Se agachó delante del niño y, cogiéndole de los hombros, le dijo que se tenía que ir a la cama, que mañana abriría el regalo, pero que no le dijera a nadie que había estado allí. Bien sabía que no cumpliría aquello, pero mientras le diera tiempo a marcharse sin que le viera nadie no importaba.

El niño lo miraba embelesado y obedeció de inmediato. El hombre se acercó al árbol. Lo apagó. Antes de abrir la puerta vio el gran saco que había llevado. Lo cargó sobre su espalda y salió sin hacer ruido.

A la mañana siguiente el niño estaba expectante esperando al padre, al que había despertado con euforia. Entre bostezos y con los ojos aún pegados, vio a su hijo a la entrada del salón con una sonrisa que le guiaba el camino. Miraba de reojillo.

–¿Qué pasa?

–¡Mira! ¡Ha venido! ¡Dijiste que no vendría, pero ha venido!

El hombre se refregó los ojos como si eso fuera a hacerle más inteligente para entender aquello. Entonces vio el paquete…

–¿Qué cojo…? –paró a tiempo–. ¿Qué es eso?

Ya no quedaba rastro de sueño en su cuerpo. Había preparado con mucha psicología aquel día para que su hijo no esperara nada, porque nada había podido comprarle más allá de un muñeco barato que abrió la noche anterior. ¿Quién había metido ese paquete allí? ¿Qué era eso? Parecía un regalo. Un gran regalo. Y su hijo estaba ansioso por abrirlo.

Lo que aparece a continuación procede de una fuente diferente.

Lemma upsert_lookup rows : forall table a,
  NoDup rows.*1 ->
  cow_amms_upsert table rows !! a = match (list_to_map rows : gmap address CowAmmRow) !! a with Some r => Some r | None => table !! a end.
Proof.
  induction rows as [|[b r] rows IH]; intros table a Hnd; [done|].
  apply NoDup_cons in Hnd as [Hb Hnd]. cbn [cow_amms_upsert foldl]. unfold cow_amms_upsert in IH. rewrite IH by done.
  rewrite list_to_map_cons. cbn [fst snd]. destruct (decide (a = b)) as [->|Hab].
  - by rewrite !lookup_insert_eq, (not_elem_of_list_to_map_1 rows b).
  - by rewrite !lookup_insert_ne.
Qed.

Lemma process_events_sub events : forall processed, process_events tokens events = Ok processed ->
  ((fun p => (amm_address p.2, Some p.1.1)) <$> processed) `sublist_of` ((fun e => (pc_amm e, pc_block_number e)) <$> events).
Proof.
  induction events as [|e events IH]; intros processed; cbn [process_events]; [by intros [= <-]|].
  destruct (pc_block_number e) as [b|] eqn:Eb; [|intros H; apply sublist_cons; by apply IH].
  destruct (pc_transaction_hash e) as [tx|]; [|intros H; apply sublist_cons; by apply IH].
  destruct (Amm_new tokens (pc_amm e)) as [amm|[]] eqn:Ea; [|done|intros H; apply sublist_cons; by apply IH].
  intros H. apply result_bind_Ok in H as (rest & Hrest & [= <-]). cbn. rewrite Eb.
  assert (amm_address amm = pc_amm e) as ->; [|apply sublist_skip; by apply IH].
  unfold Amm_new in Ea. apply result_bind_Ok in Ea as (l & _ & [= <-]). done.
Qed.

(** New pools: each is created once, at a block the table can hold. *)
Definition new_pools (cache : gmap Z (list Amm)) (events : list PoolCreated) : Prop :=
  NoDup (pc_amm <$> events) /\
  Forall (fun e => forall b, pc_block_number e = Some b -> b < 2 ^ 63 /\ forall b', ~ cached_at cache b' (pc_amm e)) events.

Lemma append_synced stored s events r s' :
  synced s -> new_pools (stg_cache s) events -> append_events tokens factory stored s events = (r, s') -> synced s'.
Proof.
  intros Hs [Hnd Hnew] Happ. unfold append_events in Happ.
  destruct (process_events tokens events) as [processed|] eqn:Ep; [|by injection Happ as <- <-].
  destruct (negb _ && negb stored); [by injection Happ as <- <-|]. injection Happ as <- <-.
  apply process_events_sub in Ep as Hsub.
  assert (forall b tx amm, (b, tx, amm) ∈ processed -> b < 2 ^ 63 /\ forall b', ~ cached_at (stg_cache s) b' (amm_address amm)) as Hp.
  { intros b tx amm Hin. assert ((amm_address amm, Some b) ∈ (fun e => (pc_amm e, pc_block_number e)) <$> events) as He.
    { eapply sublist_subseteq; [exact Hsub|]. apply list_elem_of_fmap. by exists (b, tx, amm). }
    apply list_elem_of_fmap in He as (e & [= -> Eb] & He). rewrite Forall_forall in Hnew. by apply Hnew. }
  set (row := fun p : Z * Z * Amm => (amm_address p.2, mkCowAmmRow factory (amm_tradeable_tokens p.2) p.1.1 p.1.2)).
  set (rows := omap _ processed). assert (rows = row <$> processed) as Hrows.
  { subst rows. clear Hsub Ep. induction processed as [|[[b tx] amm] l IH]; [done|]. cbn [omap list_omap fmap list_fmap].
    unfold try_to_db_type at 1. destruct (Z.ltb_spec b (2 ^ 63)) as [_|Hb]; [|destruct (Hp b tx amm); [left|lia]].
    f_equal. apply IH. intros b' tx' amm' Hin. apply (Hp b' tx'). by right. }
  assert (NoDup rows.*1) as Hrnd.
  { rewrite Hrows, <- list_fmap_compose. eapply sublist_NoDup; [exact Hnd|].
    apply (fmap_sublist fst) in Hsub. rewrite <- !list_fmap_compose in Hsub. exact Hsub. }
  intros block a Hc. cbn [stg_cache stg_table] in *. rewrite upsert_lookup by done. apply cached_at_append in Hc as [Hc|(tx & amm & Hin & <-)].
  - destruct (list_to_map rows !! a) as [r|] eqn:El; [|by apply Hs].
    apply elem_of_list_to_map_2 in El. rewrite Hrows in El. apply list_elem_of_fmap in El as ([[b tx] amm] & [= -> ->] & Hin).
    exfalso. by apply (proj2 (Hp b tx amm Hin) block).
  - rewrite (elem_of_list_to_map_1 rows (amm_address amm) (row (block, tx, amm)).2); [|done|].
    + eexists. split; [reflexivity|done].
    + rewrite Hrows. apply list_elem_of_fmap. by exists (block, tx, amm).
Qed.

(** Re-indexing a range of blocks after a reorganisation. *)
Lemma replace_synced deleted stored s events start_block end_block r s' :
  synced s ->
  new_pools (filter (fun e : Z * list Amm => ~ (start_block <= e.1 <= end_block)) (stg_cache s)) events ->
  replace_events tokens factory deleted stored s events start_block end_block = (r, s') -> synced s'.
Proof.
  intros Hs Hnew. unfold replace_events. destruct (fits 63 start_block && fits 63 end_block); cbn [negb]; [|by intros [= <- <-]].
  destruct deleted; cbn [negb]; [|by intros [= <- <-]]. apply append_synced; [|done].
  intros block a (amms & amm & Hl & Hin & Ha). cbn [stg_cache stg_table] in *.
  apply map_lookup_filter_Some in Hl as [Hl Hb]. cbn [fst] in Hb.
  destruct (Hs block a) as (row & Hrow & Hf & Hbl); [by exists amms, amm|]. exists row. split; [|done].
  apply map_lookup_filter_Some. split; [done|]. cbn [snd]. rewrite Hbl. tauto.
Qed.

(** Removing empty pools only forgets cached ones. *)
Lemma remove_synced s addresses : synced s -> synced (remove_amms s addresses).
Proof.
  intros Hs block a (amms & amm & Hl & Hin & Ha). apply Hs. cbn [stg_cache remove_amms] in Hl. rewrite lookup_fmap in Hl.
  destruct (stg_cache s !! block) as [l|] eqn:El; [|done]. injection Hl as <-. apply list_elem_of_filter in Hin as [_ Hin].
  by exists l, amm.
Qed.
End synced.

(** A helper that reports no tokens for an AMM brings the maintenance down. *)
Example no_tokens_panics balance_of : run_maintenance balance_of [mkStorage {[ 7 := [mkAmm 1 []] ]} ∅] = Panic.
Proof. done. Qed.

(** The driver creates an AMM once: asked again it answers from the cache, and what it
    could not create before is tried again. *)
Lemma get_or_create_cached fetch helpers cache owners a amm :
  cache !! a = Some amm -> a ∈ owners -> amm ∈ (get_or_create_amms fetch helpers cache owners).1.
Proof.
  intros Ha Ho. unfold get_or_create_amms. cbn [fst]. apply elem_of_app. left. apply list_elem_of_omap. by exists a.
Qed.
(* ===== verification/DriverMempools.v ===== *)
(** * DriverMempools: submitting a settlement

    [driver/src/domain/mempools.rs] and [driver/src/infra/mempool/mod.rs], with
    [transaction_status] of [driver/src/infra/blockchain/mod.rs] and the notification of
    [driver/src/infra/notify/mod.rs].

    A settlement is sent to every mempool at once; each submission watches the blocks until
    its transaction is mined, starts failing or runs out of time, and then frees the nonce
    again with a cancellation.  What the node answers during one submission is a
    [SubmitEnv]: the blocks of the stream with the answers it gave at each of them are a
    list, at whose end the stream is closed.  [scaled_by_pct] of the Ethereum library is a
    parameter; that it scales both fees and rounds down is the hypothesis [Hscaled]. *)

From stdpp Require Import base gmap sets list strings.
From Stdlib Require Import ZArith Lia.
From S2P Require Import Prelude Collections F64 Eth DriverTrade DriverSolution GasPrices DriverSimulation.

Open Scope Z_scope.
Open Scope rust_scope.

Definition GAS_PRICE_BUMP_PCT : Z := 13.
Definition CANCELLATION_GAS_AMOUNT : Z := 21000.

(** ** Answers *)
Inductive TxStatus := Executed (block : Z) | Reverted (block : Z) | Pending.

(** A receipt: its block, when it is mined, and whether it succeeded. *)
Record TransactionReceipt := mkTransactionReceipt { tr_block_number : option Z; tr_status : bool }.

Definition transaction_status (answer : result RpcError (option TransactionReceipt)) : result BlockchainError TxStatus :=
  letr receipt := map_err Rpc answer in
  Ok (match receipt with
      | Some (mkTransactionReceipt (Some block) status) => if status then Executed block else Reverted block
      | _ => Pending
      end).

Record SubmissionSuccess := mkSubmissionSuccess {
  ss_tx_hash : Z;
  ss_included_in_block : Z;
  ss_submitted_at_block : Z;
}.

Inductive MempoolError :=
| MpRevert (tx_id submitted_at_block reverted_at_block : Z)
| MpSimulationRevert (submitted_at_block reverted_at_block : Z)
| MpExpired (tx_id submitted_at_block submission_deadline : Z)
| MpDisabled
| MpOther (msg : string).

(** ** One mempool *)
Record Submission := mkSubmission { sub_nonce : Z; sub_gas_price : Eip1559Estimation }.

Record Mempool := mkMempool {
  mp_config : MempoolConfig;
  mp_last_submissions : gmap address Submission;
}.

Definition reverts_can_get_mined (m : Mempool) : bool :=
  match mc_revert_protection (mp_config m) with Disabled => true | Enabled => false end.

Definition last_submission (m : Mempool) (signer : address) : option Submission := mp_last_submissions m !! signer.

(** A transaction handed to the node, and the hash when the node accepted it. *)
Record Sent := mkSent {
  sent_tx : EthTx;
  sent_gas_price : Eip1559Estimation;
  sent_gas_limit : Z;
  sent_nonce : Z;
  sent_hash : option Z;
}.

(** A transaction of the node's own pool. *)
Record PoolTx := mkPoolTx { pt_nonce : Z; pt_max_fee_per_gas : Z; pt_max_priority_fee_per_gas : option Z }.

(** The pool has pending and queued transactions of a signer. *)
Definition find_pending_tx_in_mempool (content : result string (list PoolTx * list PoolTx)) (nonce : Z)
  : result string (option PoolTx) :=
  letr (pending, queued) := content in
  Ok (List.find (fun tx => pt_nonce tx =? nonce) (pending ++ queued)).

(** The answer of the node to sending a transaction. *)
Definition Send := EthTx -> Eip1559Estimation -> Z -> Z -> result string Z.

(** The transaction is logged, and remembered when the node accepts it. *)
Definition mempool_submit (send : Send) (m : Mempool) (tx : EthTx) (gas_price : Eip1559Estimation) (gas_limit : Z)
  (solver : address) (nonce : Z) : result MempoolError Z * Mempool * list Sent :=
  if negb (fits 64 gas_limit) then (Err (MpOther "gas limit"), m, [])
  else
    match send tx gas_price gas_limit nonce with
    | Ok hash =>
        (Ok hash, mkMempool (mp_config m) (<[solver := mkSubmission nonce gas_price]> (mp_last_submissions m)),
         [mkSent tx gas_price gas_limit nonce (Some hash)])
    | Err e => (Err (MpOther e), m, [mkSent tx gas_price gas_limit nonce None])
    end.

(** ** All mempools *)

Definition try_new (mempools : list Mempool) : option (list Mempool) :=
  match mempools with [] => None | _ => Some mempools end.

Definition revert_protection (mempools : list Mempool) : RevertProtection :=
  if forallb reverts_can_get_mined mempools then Disabled else Enabled.

(** What the node answers at a block while a submission waits. *)
Record Observation := mkObservation {
  ob_block : Z;
  ob_receipt : result RpcError (option TransactionReceipt);
  ob_simulation : result BlockchainError Z;
}.

Record SubmitEnv := mkSubmitEnv {
  (** The block after the stream has skipped the current one. *)
  se_current_block : Z;
  se_simulation : result BlockchainError Z;
  se_nonce : result string Z;
  se_gas_price : result BlockchainError Eip1559Estimation;
  se_submission_block : Z;
  se_pool : result string (list PoolTx * list PoolTx);
  se_send : Send;
  se_observations : list Observation;
  (** The pool when the transaction is cancelled. *)
  se_pool_at_cancel : result string (list PoolTx * list PoolTx);
  se_last_receipt : result RpcError (option TransactionReceipt);
}.

Section submission.
Context (scaled_by_pct : Eip1559Estimation -> Z -> Eip1559Estimation).

Definition minimum_replacement_gas_price (m : Mempool) (pool : result string (list PoolTx * list PoolTx)) (solver : address)
  (next_nonce : Z) : option Eip1559Estimation :=
  match last_submission m solver with
  | Some last =>
      if sub_nonce last =? next_nonce then Some (scaled_by_pct (sub_gas_price last) GAS_PRICE_BUMP_PCT) else None
  | None =>
      let? pending := ok (find_pending_tx_in_mempool pool next_nonce) in
      let? tx := pending in
      let? tip := pt_max_priority_fee_per_gas tx in
      Some (scaled_by_pct (mkEip1559Estimation (pt_max_fee_per_gas tx) tip) GAS_PRICE_BUMP_PCT)
  end.

Definition cancellation (solver : address) : EthTx := mkEthTx solver solver 0 [] ∅.

Definition cancel (send : Send) (m : Mempool) (pool : result string (list PoolTx * list PoolTx))
  (original_tx_gas_price : Eip1559Estimation) (solver : address) (nonce : Z) : result MempoolError Z * Mempool * list Sent :=
  let fallback_gas_price := scaled_by_pct original_tx_gas_price GAS_PRICE_BUMP_PCT in
  let final_gas_price := default fallback_gas_price (minimum_replacement_gas_price m pool solver nonce) in
  mempool_submit send m (cancellation solver) final_gas_price CANCELLATION_GAS_AMOUNT solver nonce.

Definition choose_gas_price (replacement : option Eip1559Estimation) (current : Eip1559Estimation) : Eip1559Estimation :=
  match replacement with
  | Some replacement => if max_fee_per_gas current <? max_fee_per_gas replacement then replacement else current
  | None => current
  end.

(** The loop over the blocks; [run_cancel] is the cancellation of this submission. *)
Fixpoint wait_for_tx (run_cancel : Mempool * list Sent) (m : Mempool) (hash submission_block deadline : Z)
  (observations : list Observation) : result MempoolError SubmissionSuccess * Mempool * list Sent :=
  match observations with
  | [] => (Err (MpOther "Block stream finished unexpectedly"), m, [])
  | o :: observations =>
      match default Pending (ok (transaction_status (ob_receipt o))) with
      | Executed block => (Ok (mkSubmissionSuccess hash block submission_block), m, [])
      | Reverted block => (Err (MpRevert hash submission_block block), m, [])
      | Pending =>
          if deadline <=? ob_block o then (Err (MpExpired hash submission_block deadline), run_cancel.1, run_cancel.2)
          else
            match ob_simulation o with
            | Err err =>
                if is_revert err then (Err (MpSimulationRevert submission_block (ob_block o)), run_cancel.1, run_cancel.2)
                else wait_for_tx run_cancel m hash submission_block deadline observations
            | Ok _ => wait_for_tx run_cancel m hash submission_block deadline observations
            end
      end
  end.

(** The last look at the status when waiting failed. *)
Definition recheck (last : result RpcError (option TransactionReceipt)) (hash submission_block : Z)
  (r : result MempoolError SubmissionSuccess) : result MempoolError SubmissionSuccess :=
  match r with
  | Ok _ => r
  | Err _ => match transaction_status last with
             | Ok (Executed block) => Ok (mkSubmissionSuccess hash block submission_block)
             | _ => r
             end
  end.

Definition submit (env : SubmitEnv) (mempools : list Mempool) (m : Mempool) (solver : address) (settlement : DriverSettlement)
  (deadline : Z) : result MempoolError SubmissionSuccess * Mempool * list Sent :=
  if settlement_may_revert settlement && (match revert_protection mempools with Enabled => true | Disabled => false end)
     && reverts_can_get_mined m
  then (Err MpDisabled, m, [])
  else
    let tx := settlement_transaction settlement Enable in
    if match se_simulation env with Err err => is_revert err | Ok _ => false end
    then (Err (MpSimulationRevert (se_current_block env) (se_current_block env)), m, [])
    else
      match se_nonce env, se_gas_price env with
      | Err e, _ => (Err (MpOther e), m, [])
      | Ok _, Err _ => (Err (MpOther "failed to compute current gas price"), m, [])
      | Ok nonce, Ok current_gas_price =>
          let replacement := minimum_replacement_gas_price m (se_pool env) solver nonce in
          let final_gas_price := choose_gas_price replacement current_gas_price in
          match mempool_submit (se_send env) m tx final_gas_price (gas_limit (ds_gas settlement)) solver nonce with
          | (Err e, m, sent) => (Err e, m, sent)
          | (Ok hash, m, sent) =>
              let '(_, m', sent') := cancel (se_send env) m (se_pool_at_cancel env) final_gas_price solver nonce in
              let '(r, m, more) :=
                wait_for_tx (m', sent') m hash (se_submission_block env) deadline (se_observations env) in
              (recheck (se_last_receipt env) hash (se_submission_block env) r, m, sent ++ more)
          end
      end.

(** [select_ok]: the first success, or the last error; it panics without futures. *)
Fixpoint select_ok (completed : list (result MempoolError SubmissionSuccess)) : comp (result MempoolError SubmissionSuccess) :=
  match completed with
  | [] => Panic
  | Ok s :: _ => Ret (Ok s)
  | [Err e] => Ret (Err e)
  | Err _ :: rest => select_ok rest
  end.
Lemma first_owner_app balance settlement min_balance l k :
  first_owner balance settlement min_balance (l ++ k) =
  match first_owner balance settlement min_balance l with
  | Some o => Some o | None => first_owner balance settlement min_balance k end.
Proof.
  unfold first_owner. induction l as [|x l IH]; [done|]. cbn [app list_find].
  destruct (decide _); [done|]. destruct (list_find _ (l ++ k)) as [[]|], (list_find _ l) as [[]|]; done.
Qed.

Lemma find_in_batches_first balance settlement min_balance batches :
  find_in_batches (fun o => Ok (balance o)) settlement min_balance batches =
  Ok (let? o := first_owner balance settlement min_balance (concat batches) in Some (o, balance o)).
Proof.
  induction batches as [|chunk batches IH]; [done|]. cbn [find_in_batches concat].
  rewrite (try_join_all_Ok _ (fun o => (o, balance o))) by done. cbn [result_bind]. rewrite first_owner_app, IH.
  pose proof (list_find_fmap_snd (fun o => (o, balance o)) (fun b => min_balance <= b.2)
    (filter (fun o => o <> settlement) chunk)) as F. cbn [snd] in F.
  rewrite (list_find_filter (fun o => o <> settlement) (fun o => min_balance <= balance o)) in F.
  unfold first_owner. destruct (list_find _ (_ <$> _)) as [[]|], (list_find _ chunk) as [[]|]; by simplify_eq/=.
Qed.

Lemma first_owner_Some balance settlement min_balance l o : first_owner balance settlement min_balance l = Some o ->
  o ∈ l /\ o <> settlement /\ min_balance <= balance o.
Proof.
  unfold first_owner. destruct (list_find _ l) as [[i x]|] eqn:E; [|done]. intros [= ->].
  apply list_find_Some in E as (E & H & _). split; [by eapply list_elem_of_lookup_2|done].
Qed.

(** ** What a verdict means *)

(** What a token that is found good did: it moved the amount from the owner to the
    settlement contract and on to the recipient, and let the recipient be approved; the
    settlement contract was credited with all but at most one atom of the amount, and was
    left with the balance it had before.  Nothing is said of what the recipient got. *)
Record transfers_through {T} (tk : Token T) (settlement recipient : address) (t : T) (take_from amount : Z) : Prop := {
  through_owner : take_from <> settlement /\ MIN_AMOUNT <= amount <= tk_balance tk t take_from;
  through_transfers : exists t1 t2 t3,
    tk_transfer tk t take_from settlement amount = Ok t1 /\
    tk_transfer tk t1 settlement recipient amount = Ok t2 /\
    tk_approve tk t2 settlement recipient U256_MAX = Ok t3 /\
    tk_balance tk t settlement + amount - 1 <= tk_balance tk t1 settlement /\
    tk_balance tk t2 settlement = tk_balance tk t settlement;
}.

(** A token without surprises: a transfer of at most the sender's balance succeeds, moves
    exactly the amount and touches no other balance; an approval always succeeds. *)
Record standard {T} (tk : Token T) : Prop := {
  std_transfer : forall t from to amount, from <> to -> 0 <= amount <= tk_balance tk t from ->
    tk_balance tk t to + amount <= U256_MAX ->
    exists t', tk_transfer tk t from to amount = Ok t' /\
      tk_balance tk t' from = tk_balance tk t from - amount /\ tk_balance tk t' to = tk_balance tk t to + amount /\
      forall a, a <> from -> a <> to -> tk_balance tk t' a = tk_balance tk t a;
  std_approve : forall t owner spender amount, exists t', tk_approve tk t owner spender amount = Ok t';
}.

Lemma standard_passes {T} (tk : Token T) settlement recipient t take_from amount :
  standard tk -> take_from <> settlement -> recipient <> settlement -> 0 <= amount <= tk_balance tk t take_from ->
  0 <= tk_balance tk t settlement -> tk_balance tk t settlement + amount <= U256_MAX ->
  tk_balance tk t take_from <= U256_MAX -> tk_balance tk t recipient + amount <= U256_MAX ->
  passes_test tk settlement recipient t take_from amount.
Proof.
  intros Hstd Hts Hrs Ha Hs Hso Ht Hro.
  destruct (std_transfer tk Hstd t take_from settlement amount) as (t1 & E1 & B1 & B2 & B3); [done|done|done|].
  assert (Hr1 : tk_balance tk t1 recipient + amount <= U256_MAX).
  { destruct (decide (recipient = take_from)) as [->|Hne]; [rewrite B1; lia|by rewrite B3]. }
  destruct (std_transfer tk Hstd t1 settlement recipient amount) as (t2 & E2 & C1 & C2 & C3); [congruence|lia|done|].
  destruct (std_approve tk Hstd t2 settlement recipient U256_MAX) as (t3 & E3).
  exists t1, t2, t3. repeat split; try done; lia.
Qed.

–Ten cuidado, cariño, puede ser peligroso. Déjame a mí.

–¡No! ¡Es para mí! ¡Me lo dijo Papá Noel anoche!

Según dijo esa frase, se tapo la boca de inmediato, como intentando evitar que se fugaran más presos indiscretos. El padre lo miró asustado.

–¿Quién te dijo qué?

–Papá Noel… –susurró entre dientes.

El hombre acercó con miedo el oído al paquete, luego lo tanteó con pánico. Algo más envalentonado, aunque no mucho, cogió una pequeña doblez del papel de regalo y lo rasgó. Era una bicicleta.

Quedó perplejo, pero al abrirlo del todo sus recuerdos lo golpearon con fuerza. Era la bicicleta que él pidió de niño, con la que soñó tanto tiempo, que pidió a Papá Noel durante años, pero que nunca le trajo. Cada vez que se acercaban esas fechas se acordaba de la bicicleta, porque había decidido que en cuanto pudiera le regalaría una a su hijo. Por desgracia, no había podido hasta ahora.

–¡Mira, Marco! ¡Esta era mi bicicleta favorita!

Le invadió una emoción que consideraba muy “tonta”. Al volverse para que su hijo no viera la lagrimilla que no pudo retener, vio aquel gorro rojo en el sofá.

–A lo mejor se ha equivocado y la bicicleta era para ti, papá.

–No, cariño, te aseguro que Papá Noel nunca ha estado más acertado. Nunca.